Description of the task: Filter the listing and keep only the lines with the word "counts".

◇ ◇ ◇ ◇ ◇

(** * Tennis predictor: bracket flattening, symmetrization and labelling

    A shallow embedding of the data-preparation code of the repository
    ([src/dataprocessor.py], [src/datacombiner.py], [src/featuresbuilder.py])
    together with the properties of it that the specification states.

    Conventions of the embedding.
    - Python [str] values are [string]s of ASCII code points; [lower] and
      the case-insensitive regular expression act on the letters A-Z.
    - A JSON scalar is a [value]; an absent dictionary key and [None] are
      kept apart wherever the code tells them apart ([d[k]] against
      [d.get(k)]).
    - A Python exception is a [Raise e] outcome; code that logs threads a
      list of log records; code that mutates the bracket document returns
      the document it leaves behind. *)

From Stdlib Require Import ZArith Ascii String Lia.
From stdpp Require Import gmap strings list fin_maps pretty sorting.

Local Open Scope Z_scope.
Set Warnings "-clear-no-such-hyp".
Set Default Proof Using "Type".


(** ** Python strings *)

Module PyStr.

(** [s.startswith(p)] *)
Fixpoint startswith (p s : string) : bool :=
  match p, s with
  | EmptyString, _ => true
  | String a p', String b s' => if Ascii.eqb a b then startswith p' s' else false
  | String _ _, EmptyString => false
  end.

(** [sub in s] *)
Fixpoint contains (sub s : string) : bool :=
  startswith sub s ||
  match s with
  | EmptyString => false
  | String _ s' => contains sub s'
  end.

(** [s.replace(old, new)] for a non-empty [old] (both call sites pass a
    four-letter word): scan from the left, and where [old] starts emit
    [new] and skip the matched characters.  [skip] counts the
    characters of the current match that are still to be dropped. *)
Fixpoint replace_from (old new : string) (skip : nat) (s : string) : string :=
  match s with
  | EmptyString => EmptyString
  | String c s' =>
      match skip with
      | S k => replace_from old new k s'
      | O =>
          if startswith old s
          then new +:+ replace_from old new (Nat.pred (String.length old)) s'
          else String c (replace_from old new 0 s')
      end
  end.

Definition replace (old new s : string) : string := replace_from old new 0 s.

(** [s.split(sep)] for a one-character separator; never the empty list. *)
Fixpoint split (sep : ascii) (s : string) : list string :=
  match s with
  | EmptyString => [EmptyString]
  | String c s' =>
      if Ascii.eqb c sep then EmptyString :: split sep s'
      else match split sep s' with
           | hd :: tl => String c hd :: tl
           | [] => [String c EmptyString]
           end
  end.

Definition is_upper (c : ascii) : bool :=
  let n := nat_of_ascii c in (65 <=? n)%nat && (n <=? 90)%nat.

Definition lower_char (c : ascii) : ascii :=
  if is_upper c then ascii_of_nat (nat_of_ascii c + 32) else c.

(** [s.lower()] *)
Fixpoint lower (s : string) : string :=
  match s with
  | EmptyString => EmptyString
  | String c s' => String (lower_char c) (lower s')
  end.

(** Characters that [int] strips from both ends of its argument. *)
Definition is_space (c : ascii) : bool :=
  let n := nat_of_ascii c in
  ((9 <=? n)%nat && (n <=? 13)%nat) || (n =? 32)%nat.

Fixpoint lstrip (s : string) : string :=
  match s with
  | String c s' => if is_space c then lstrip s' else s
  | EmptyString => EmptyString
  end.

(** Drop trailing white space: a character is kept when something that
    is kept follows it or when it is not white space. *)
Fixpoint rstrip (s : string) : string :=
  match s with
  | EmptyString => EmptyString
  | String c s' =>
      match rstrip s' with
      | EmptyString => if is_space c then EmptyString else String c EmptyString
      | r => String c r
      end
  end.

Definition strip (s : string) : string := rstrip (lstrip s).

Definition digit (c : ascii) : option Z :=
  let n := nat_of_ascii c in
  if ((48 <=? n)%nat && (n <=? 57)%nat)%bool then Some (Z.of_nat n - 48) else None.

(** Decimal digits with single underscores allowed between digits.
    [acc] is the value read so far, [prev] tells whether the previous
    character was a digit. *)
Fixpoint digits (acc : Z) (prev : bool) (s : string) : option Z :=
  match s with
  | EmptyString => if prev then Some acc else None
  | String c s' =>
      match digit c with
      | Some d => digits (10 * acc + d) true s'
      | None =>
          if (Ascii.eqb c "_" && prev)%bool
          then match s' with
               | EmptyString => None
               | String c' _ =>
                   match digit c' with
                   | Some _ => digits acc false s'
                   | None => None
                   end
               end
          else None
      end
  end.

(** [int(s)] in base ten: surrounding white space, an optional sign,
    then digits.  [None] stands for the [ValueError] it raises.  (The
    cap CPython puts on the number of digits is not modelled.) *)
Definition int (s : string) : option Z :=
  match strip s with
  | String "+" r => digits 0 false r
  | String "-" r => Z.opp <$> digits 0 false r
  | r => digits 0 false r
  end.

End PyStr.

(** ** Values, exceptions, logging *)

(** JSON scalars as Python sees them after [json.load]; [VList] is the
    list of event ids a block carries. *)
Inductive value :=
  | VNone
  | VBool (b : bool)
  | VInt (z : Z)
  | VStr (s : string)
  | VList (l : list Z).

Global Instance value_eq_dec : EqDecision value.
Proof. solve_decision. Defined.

◇ ◇ ◇ ◇ ◇

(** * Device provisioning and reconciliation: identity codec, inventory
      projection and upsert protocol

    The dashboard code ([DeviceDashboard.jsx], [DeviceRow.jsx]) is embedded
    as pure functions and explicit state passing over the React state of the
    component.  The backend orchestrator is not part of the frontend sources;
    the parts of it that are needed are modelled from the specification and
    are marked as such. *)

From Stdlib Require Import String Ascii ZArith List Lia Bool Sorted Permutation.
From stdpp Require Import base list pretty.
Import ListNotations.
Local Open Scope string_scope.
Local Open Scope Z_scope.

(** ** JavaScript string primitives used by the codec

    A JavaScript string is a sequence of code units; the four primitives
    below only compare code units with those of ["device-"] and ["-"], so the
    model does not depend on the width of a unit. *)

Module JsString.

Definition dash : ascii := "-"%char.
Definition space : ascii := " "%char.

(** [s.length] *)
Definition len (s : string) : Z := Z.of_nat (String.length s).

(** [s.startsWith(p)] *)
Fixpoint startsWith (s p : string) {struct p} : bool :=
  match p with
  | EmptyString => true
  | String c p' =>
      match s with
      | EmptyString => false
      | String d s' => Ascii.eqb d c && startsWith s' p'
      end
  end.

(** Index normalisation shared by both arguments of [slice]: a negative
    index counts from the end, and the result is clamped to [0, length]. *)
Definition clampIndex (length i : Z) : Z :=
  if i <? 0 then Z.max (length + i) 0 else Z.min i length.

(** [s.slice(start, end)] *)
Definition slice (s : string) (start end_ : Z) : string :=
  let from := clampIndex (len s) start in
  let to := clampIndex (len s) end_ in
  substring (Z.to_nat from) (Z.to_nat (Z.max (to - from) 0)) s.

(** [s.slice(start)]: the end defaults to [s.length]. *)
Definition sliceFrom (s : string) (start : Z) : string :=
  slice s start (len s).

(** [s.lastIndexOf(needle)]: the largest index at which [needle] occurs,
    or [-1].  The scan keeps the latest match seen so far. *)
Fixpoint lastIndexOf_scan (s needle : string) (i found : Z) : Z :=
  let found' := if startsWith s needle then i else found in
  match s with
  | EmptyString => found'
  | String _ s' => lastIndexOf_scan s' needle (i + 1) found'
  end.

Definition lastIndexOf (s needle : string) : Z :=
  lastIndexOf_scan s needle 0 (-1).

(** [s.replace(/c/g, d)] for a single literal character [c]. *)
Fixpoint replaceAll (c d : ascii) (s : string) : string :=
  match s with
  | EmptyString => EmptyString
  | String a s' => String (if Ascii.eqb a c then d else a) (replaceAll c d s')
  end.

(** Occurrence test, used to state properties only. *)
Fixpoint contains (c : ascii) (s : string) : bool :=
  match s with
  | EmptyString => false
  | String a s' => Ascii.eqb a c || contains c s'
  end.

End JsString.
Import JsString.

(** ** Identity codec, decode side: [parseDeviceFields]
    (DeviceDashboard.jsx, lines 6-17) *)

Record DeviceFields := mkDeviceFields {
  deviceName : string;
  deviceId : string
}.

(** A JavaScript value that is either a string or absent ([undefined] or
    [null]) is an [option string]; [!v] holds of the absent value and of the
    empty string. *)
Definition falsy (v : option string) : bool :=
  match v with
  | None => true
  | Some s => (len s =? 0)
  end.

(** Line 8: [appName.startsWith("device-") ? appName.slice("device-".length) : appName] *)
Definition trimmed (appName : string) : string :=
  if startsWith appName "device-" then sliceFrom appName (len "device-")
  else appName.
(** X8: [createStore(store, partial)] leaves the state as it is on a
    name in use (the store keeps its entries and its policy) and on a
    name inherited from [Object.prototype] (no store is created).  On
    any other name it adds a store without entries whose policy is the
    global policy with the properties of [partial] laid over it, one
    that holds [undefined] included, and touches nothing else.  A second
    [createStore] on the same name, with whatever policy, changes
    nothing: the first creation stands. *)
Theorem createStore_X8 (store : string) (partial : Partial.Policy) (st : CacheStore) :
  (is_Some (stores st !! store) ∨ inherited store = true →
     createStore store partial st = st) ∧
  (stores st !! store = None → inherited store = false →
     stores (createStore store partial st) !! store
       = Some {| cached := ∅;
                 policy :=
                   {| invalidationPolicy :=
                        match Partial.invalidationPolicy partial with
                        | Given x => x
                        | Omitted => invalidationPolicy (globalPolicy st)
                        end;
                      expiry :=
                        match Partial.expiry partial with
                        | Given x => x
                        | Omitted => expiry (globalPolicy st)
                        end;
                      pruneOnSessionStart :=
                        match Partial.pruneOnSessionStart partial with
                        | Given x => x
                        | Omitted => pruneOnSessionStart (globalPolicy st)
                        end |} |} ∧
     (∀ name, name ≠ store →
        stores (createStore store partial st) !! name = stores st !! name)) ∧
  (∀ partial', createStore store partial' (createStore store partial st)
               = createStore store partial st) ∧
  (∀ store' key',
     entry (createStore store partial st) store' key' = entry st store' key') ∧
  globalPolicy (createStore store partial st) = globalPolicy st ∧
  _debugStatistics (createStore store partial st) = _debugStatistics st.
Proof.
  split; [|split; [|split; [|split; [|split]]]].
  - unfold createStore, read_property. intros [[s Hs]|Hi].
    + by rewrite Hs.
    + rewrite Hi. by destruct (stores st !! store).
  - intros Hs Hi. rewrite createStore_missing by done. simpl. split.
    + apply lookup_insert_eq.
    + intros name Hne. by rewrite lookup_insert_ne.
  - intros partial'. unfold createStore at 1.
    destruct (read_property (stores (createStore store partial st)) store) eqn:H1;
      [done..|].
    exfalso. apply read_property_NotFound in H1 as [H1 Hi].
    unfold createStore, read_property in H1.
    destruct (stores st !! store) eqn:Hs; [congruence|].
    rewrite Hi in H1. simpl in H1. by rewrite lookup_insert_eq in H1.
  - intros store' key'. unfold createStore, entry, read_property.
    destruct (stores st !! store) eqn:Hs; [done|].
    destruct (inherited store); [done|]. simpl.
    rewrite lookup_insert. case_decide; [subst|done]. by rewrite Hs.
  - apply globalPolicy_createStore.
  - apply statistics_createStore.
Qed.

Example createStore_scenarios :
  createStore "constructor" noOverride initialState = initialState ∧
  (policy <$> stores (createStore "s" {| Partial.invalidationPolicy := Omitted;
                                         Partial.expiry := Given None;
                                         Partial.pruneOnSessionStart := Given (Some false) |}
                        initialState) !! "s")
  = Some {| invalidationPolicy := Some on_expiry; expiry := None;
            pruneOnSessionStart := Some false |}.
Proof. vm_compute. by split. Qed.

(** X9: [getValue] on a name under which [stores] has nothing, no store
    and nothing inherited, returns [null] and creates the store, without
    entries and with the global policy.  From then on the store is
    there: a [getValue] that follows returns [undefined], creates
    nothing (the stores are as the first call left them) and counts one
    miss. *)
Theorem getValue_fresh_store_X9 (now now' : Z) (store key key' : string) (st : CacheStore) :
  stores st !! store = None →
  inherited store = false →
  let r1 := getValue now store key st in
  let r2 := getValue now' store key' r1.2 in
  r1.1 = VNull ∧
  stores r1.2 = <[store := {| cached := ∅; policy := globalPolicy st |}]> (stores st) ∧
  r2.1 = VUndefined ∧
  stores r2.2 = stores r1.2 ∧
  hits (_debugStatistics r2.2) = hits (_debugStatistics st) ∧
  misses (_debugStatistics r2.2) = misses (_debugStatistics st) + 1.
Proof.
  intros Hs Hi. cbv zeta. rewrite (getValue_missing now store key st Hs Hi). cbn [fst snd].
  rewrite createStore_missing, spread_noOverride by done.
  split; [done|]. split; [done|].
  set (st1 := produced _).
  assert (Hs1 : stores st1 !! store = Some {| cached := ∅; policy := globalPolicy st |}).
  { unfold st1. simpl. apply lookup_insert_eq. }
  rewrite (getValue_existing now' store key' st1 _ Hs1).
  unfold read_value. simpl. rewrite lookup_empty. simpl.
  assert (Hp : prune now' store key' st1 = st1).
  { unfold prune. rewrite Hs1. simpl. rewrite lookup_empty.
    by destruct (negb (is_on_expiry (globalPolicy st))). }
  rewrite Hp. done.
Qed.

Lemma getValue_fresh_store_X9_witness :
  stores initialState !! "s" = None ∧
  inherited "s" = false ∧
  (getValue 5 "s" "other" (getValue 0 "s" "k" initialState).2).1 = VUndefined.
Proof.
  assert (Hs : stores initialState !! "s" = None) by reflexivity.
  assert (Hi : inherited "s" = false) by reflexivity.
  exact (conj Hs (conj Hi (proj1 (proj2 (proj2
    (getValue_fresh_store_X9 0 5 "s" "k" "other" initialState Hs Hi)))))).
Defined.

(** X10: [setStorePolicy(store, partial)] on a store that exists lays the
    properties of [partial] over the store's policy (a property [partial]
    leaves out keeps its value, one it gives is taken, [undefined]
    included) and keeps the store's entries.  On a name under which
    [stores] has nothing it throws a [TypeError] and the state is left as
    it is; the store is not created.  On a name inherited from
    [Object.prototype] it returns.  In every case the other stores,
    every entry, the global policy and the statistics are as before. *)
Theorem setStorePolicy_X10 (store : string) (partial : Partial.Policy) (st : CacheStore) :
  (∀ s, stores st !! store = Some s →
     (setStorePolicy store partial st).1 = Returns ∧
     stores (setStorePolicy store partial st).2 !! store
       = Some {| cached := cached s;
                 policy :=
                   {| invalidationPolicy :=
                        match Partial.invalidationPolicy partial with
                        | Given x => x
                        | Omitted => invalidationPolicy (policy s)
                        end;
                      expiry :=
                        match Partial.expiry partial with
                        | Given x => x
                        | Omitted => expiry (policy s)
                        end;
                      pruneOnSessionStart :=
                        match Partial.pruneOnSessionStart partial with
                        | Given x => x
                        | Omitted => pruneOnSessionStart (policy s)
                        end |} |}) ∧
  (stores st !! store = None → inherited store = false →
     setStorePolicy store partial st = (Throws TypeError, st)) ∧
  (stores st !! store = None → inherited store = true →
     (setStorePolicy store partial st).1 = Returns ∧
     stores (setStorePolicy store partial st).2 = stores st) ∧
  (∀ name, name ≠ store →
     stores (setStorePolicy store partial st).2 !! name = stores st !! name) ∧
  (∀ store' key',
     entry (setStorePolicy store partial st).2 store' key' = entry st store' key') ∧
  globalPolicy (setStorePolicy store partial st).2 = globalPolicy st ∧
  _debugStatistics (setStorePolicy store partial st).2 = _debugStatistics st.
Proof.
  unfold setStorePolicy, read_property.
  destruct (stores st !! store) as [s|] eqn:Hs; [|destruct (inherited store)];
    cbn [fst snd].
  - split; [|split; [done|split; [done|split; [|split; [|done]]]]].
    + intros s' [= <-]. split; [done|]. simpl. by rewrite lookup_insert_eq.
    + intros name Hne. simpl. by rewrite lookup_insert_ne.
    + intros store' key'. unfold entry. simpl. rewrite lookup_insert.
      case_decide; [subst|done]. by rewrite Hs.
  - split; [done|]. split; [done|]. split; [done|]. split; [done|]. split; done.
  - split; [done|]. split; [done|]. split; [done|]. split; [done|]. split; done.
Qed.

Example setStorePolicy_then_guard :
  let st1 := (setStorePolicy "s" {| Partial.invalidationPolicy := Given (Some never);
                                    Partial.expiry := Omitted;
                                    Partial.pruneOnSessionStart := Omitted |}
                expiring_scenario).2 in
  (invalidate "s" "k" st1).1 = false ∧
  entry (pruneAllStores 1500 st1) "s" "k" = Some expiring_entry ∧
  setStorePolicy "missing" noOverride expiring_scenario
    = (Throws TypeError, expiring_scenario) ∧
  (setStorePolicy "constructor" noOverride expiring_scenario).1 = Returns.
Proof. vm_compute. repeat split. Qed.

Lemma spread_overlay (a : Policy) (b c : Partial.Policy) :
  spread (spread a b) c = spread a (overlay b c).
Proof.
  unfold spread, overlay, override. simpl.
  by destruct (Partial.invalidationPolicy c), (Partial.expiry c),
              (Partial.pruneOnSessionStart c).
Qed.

◇ ◇ ◇ ◇ ◇

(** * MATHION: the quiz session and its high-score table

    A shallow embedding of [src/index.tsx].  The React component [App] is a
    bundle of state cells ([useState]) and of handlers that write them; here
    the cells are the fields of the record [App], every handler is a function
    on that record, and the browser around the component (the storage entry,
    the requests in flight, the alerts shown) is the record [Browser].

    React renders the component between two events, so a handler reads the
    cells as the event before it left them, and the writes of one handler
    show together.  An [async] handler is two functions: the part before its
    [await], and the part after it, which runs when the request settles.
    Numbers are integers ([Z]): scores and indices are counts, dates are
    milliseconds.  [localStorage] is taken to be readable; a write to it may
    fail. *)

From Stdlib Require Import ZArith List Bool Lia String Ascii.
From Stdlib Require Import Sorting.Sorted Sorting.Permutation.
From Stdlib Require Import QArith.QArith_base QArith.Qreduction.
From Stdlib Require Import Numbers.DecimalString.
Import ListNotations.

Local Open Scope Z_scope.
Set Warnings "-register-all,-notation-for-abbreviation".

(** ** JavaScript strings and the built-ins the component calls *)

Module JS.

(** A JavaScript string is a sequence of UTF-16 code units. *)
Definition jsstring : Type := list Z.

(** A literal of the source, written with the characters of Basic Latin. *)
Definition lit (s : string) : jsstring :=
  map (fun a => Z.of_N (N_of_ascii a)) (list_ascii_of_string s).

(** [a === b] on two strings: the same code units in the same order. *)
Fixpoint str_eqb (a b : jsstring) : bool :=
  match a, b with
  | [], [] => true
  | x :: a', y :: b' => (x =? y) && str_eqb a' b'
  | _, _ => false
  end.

◇ ◇ ◇ ◇ ◇

Answer for the task:
    [new] and skip the matched characters.  [skip] counts the
    index counts from the end, and the result is clamped to [0, length]. *)
    nothing (the stores are as the first call left them) and counts one
    Numbers are integers ([Z]): scores and indices are counts, dates are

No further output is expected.